MarionBWeinzierl commented 1 year ago

In the profiling ( #81 ) it was found that one bottleneck seems to be the function https://github.com/ImperialCollegeLondon/pyrealm/blob/fcbba0eead6857fd412522ff7299af03c4d31b95/pyrealm/pmodel/functions.py#L671 .

@davidorme explains that there are various, sometimes very simple alternatives for this calculation.

It would be useful to implement the option to switch between different variants. These could be profiled separately, and the user can then be given the option to trade speed against precision.

davidorme commented 1 year ago

The same is true for calc_density_h2o and I need to implement a new method for that for compatibility with the SPLASH benchmarks. So I've just pushed a commit to feature/splash_v1 that adds various alternate approaches to calculating that new method (Chen et al) which has been revealing.

With that commit (https://github.com/ImperialCollegeLondon/pyrealm/pull/69/commits/14faef79b1329333e8ef37866e1e9d243b1a98b8), I've timed the various approaches:


import timeit
import numpy as np
import matplotlib.pyplot as plt

func_alts = {"simple", "chen_allinone", "chen_cumulative", 'chen_matrix'}
sizes = np.array([1, 5, 10, 25, 50, 100])
run_times = {k: np.full(6, fill_value=np.nan) for k in func_alts}

for fn in func_alts:
    call = f"density_h2o_{fn}(tc, patm)"
    for idx, sz in enumerate(sizes):
        setup = (f"from pyrealm.pmodel.functions import density_h2o_{fn}\n"
                f"import numpy as np\n"
                f"tc = np.random.uniform(0,50, ({sz},{sz}))\n"
                f"patm = np.random.uniform(90000, 120000, ({sz},{sz}))\n")

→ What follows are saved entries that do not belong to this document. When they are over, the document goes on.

(** The advisories of a report, before the list is checked for being
    empty. *)
Definition advisories (a : Analysis) : list str :=
  (if pw_length a <? 8 then [py "Use at least 8 characters"]
   else if pw_length a <? 12
   then [py "Consider using 12+ characters for better security"]
   else [])
  ++ advice (negb (has_uppercase (character_analysis a)))
       "Add uppercase letters"
  ++ advice (negb (has_lowercase (character_analysis a)))
       "Add lowercase letters"
  ++ advice (negb (has_digits (character_analysis a))) "Add numbers"
  ++ advice (negb (has_special (character_analysis a)))
       "Add special characters (!@#$%^&*)"
  ++ advice (is_common (security_checks a)) "Avoid common passwords"
  ++ advice (truthy (repeated_chars (pattern_analysis a)))
       "Avoid repeated characters"
  ++ advice (truthy (sequential (pattern_analysis a)))
       "Avoid sequential patterns (abc, 123)"
  ++ advice (truthy (keyboard_patterns (pattern_analysis a)))
       "Avoid keyboard patterns (qwerty, asdf)"
  ++ advice (truthy (dictionary_words (pattern_analysis a)))
       "Avoid dictionary words".

(** A report that gives no reason for an advisory. *)
Definition nothing_to_improve (a : Analysis) : bool :=
  (12 <=? pw_length a)
  && has_uppercase (character_analysis a)
  && has_lowercase (character_analysis a)
  && has_digits (character_analysis a)
  && has_special (character_analysis a)
  && negb (is_common (security_checks a))
  && negb (truthy (repeated_chars (pattern_analysis a)))
  && negb (truthy (sequential (pattern_analysis a)))
  && negb (truthy (keyboard_patterns (pattern_analysis a)))
  && negb (truthy (dictionary_words (pattern_analysis a))).

(** [a] has a finding of every kind of which [b] has one, and the two
    reports agree on what else the score reads. *)
Definition no_fewer_findings (a b : Analysis) : Prop :=
  pw_length a = pw_length b
  /\ character_analysis a = character_analysis b
  /\ entropy a = entropy b
  /\ security_checks a = security_checks b
  /\ (truthy (repeated_chars (pattern_analysis b)) = true ->
      truthy (repeated_chars (pattern_analysis a)) = true)
  /\ (truthy (sequential (pattern_analysis b)) = true ->
      truthy (sequential (pattern_analysis a)) = true)
  /\ (truthy (keyboard_patterns (pattern_analysis b)) = true ->
      truthy (keyboard_patterns (pattern_analysis a)) = true)
  /\ (truthy (dictionary_words (pattern_analysis b)) = true ->
      truthy (dictionary_words (pattern_analysis a)) = true).
(** The C library and the parts of the repository that liveloop.hpp calls
    without defining them: [gmtime], the number of clock ticks in a second
    (for [system_clock::to_time_t]) and [is_cn_market_open_utc], the open
    window of the CN market as a function of the wall-clock time. *)
Class Runtime := {
  gmtime : Z -> tm;
  ticks_per_second : Z;
  is_cn_market_open_utc : SysTime -> bool
}.

(** The template parameter [AlpacaApi]: the members liveloop.hpp calls on
    it.  [IsMarketOpen] is the front door of [StrategyTemplate]. *)
Class AlpacaApi (A : Type) := {
  http_get : string -> M A (Z * string);
  trading_base_url : A -> string;
  data_base_url : A -> string;
  IsMarketOpen : M A bool
}.

(** What a turn of the loop does, as a trace: the calls on the adapter,
    the sleep, and one entry for each time one of the two retrieval
    functions is entered, so that their calls can be counted. *)
Inductive Event :=
| Ev_IsMarketOpen
| Ev_http_get (url : string)
| Ev_GetFirst5MinCandle_US (symbol : string)
| Ev_GetFirst5MinCandle_CN_Placeholder (symbol : string)
| Ev_sleep_for (seconds : Z).

(** The world of the loop: the adapter object, the wall clock as the
    sequence of its successive readings, the text written to [std::cout]
    and the trace of events. *)
Record World (A : Type) := mkWorld {
  alpaca : A;
  system_clock : nat -> SysTime;
  clock_reads : nat;
  cout : string;
  trace : list Event
}.
Arguments mkWorld {A} alpaca system_clock clock_reads cout trace.
Arguments alpaca {A} w.
Arguments system_clock {A} w n.
Arguments clock_reads {A} w.
Arguments cout {A} w.
Arguments trace {A} w.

        run_times[fn][idx] = timeit.timeit(call, setup=setup, number=200)

for fn in func_alts:
    print(fn)
    plt.plot(sizes, run_times[fn], label=fn)

plt.legend()
plt.show()

The matrix approach using np.pow and np.sum sucks basically - it is by far the slowest and scales the worst with size. Interestingly, the original implementation (density_h2o_cumulative) using cumulative calculation using += of the polynomial terms seems best, even faster than expressing the whole term as one allinone equation to avoid repeated assignment. Obviously the simple calculation is the fastest but that may be woefully inaccurate. Annoyingly, the original implementation of calc_viscosity_h20 also used a similar cumulative approach and I swapped it out for the ever so clever matrix calculation. I am both surprised and chastened - anyone know why this the case?

Figure_1

a-smith-github commented 1 year ago

It looks to me like a lot of memory is being allocated and thrown away and reallocated again in the big np commands. I'll try and have a deeper look tomorrow but I think this also explains the memory allocation issue we're seeing with the big data set in the CI. If I cut the dataset down to a smaller value we can get further but we hit that limit again later on in that method. This is perhaps not unexpected but we should see what we can do in this area.

Apologies, this was a quick note to capture some thoughts before I forget them.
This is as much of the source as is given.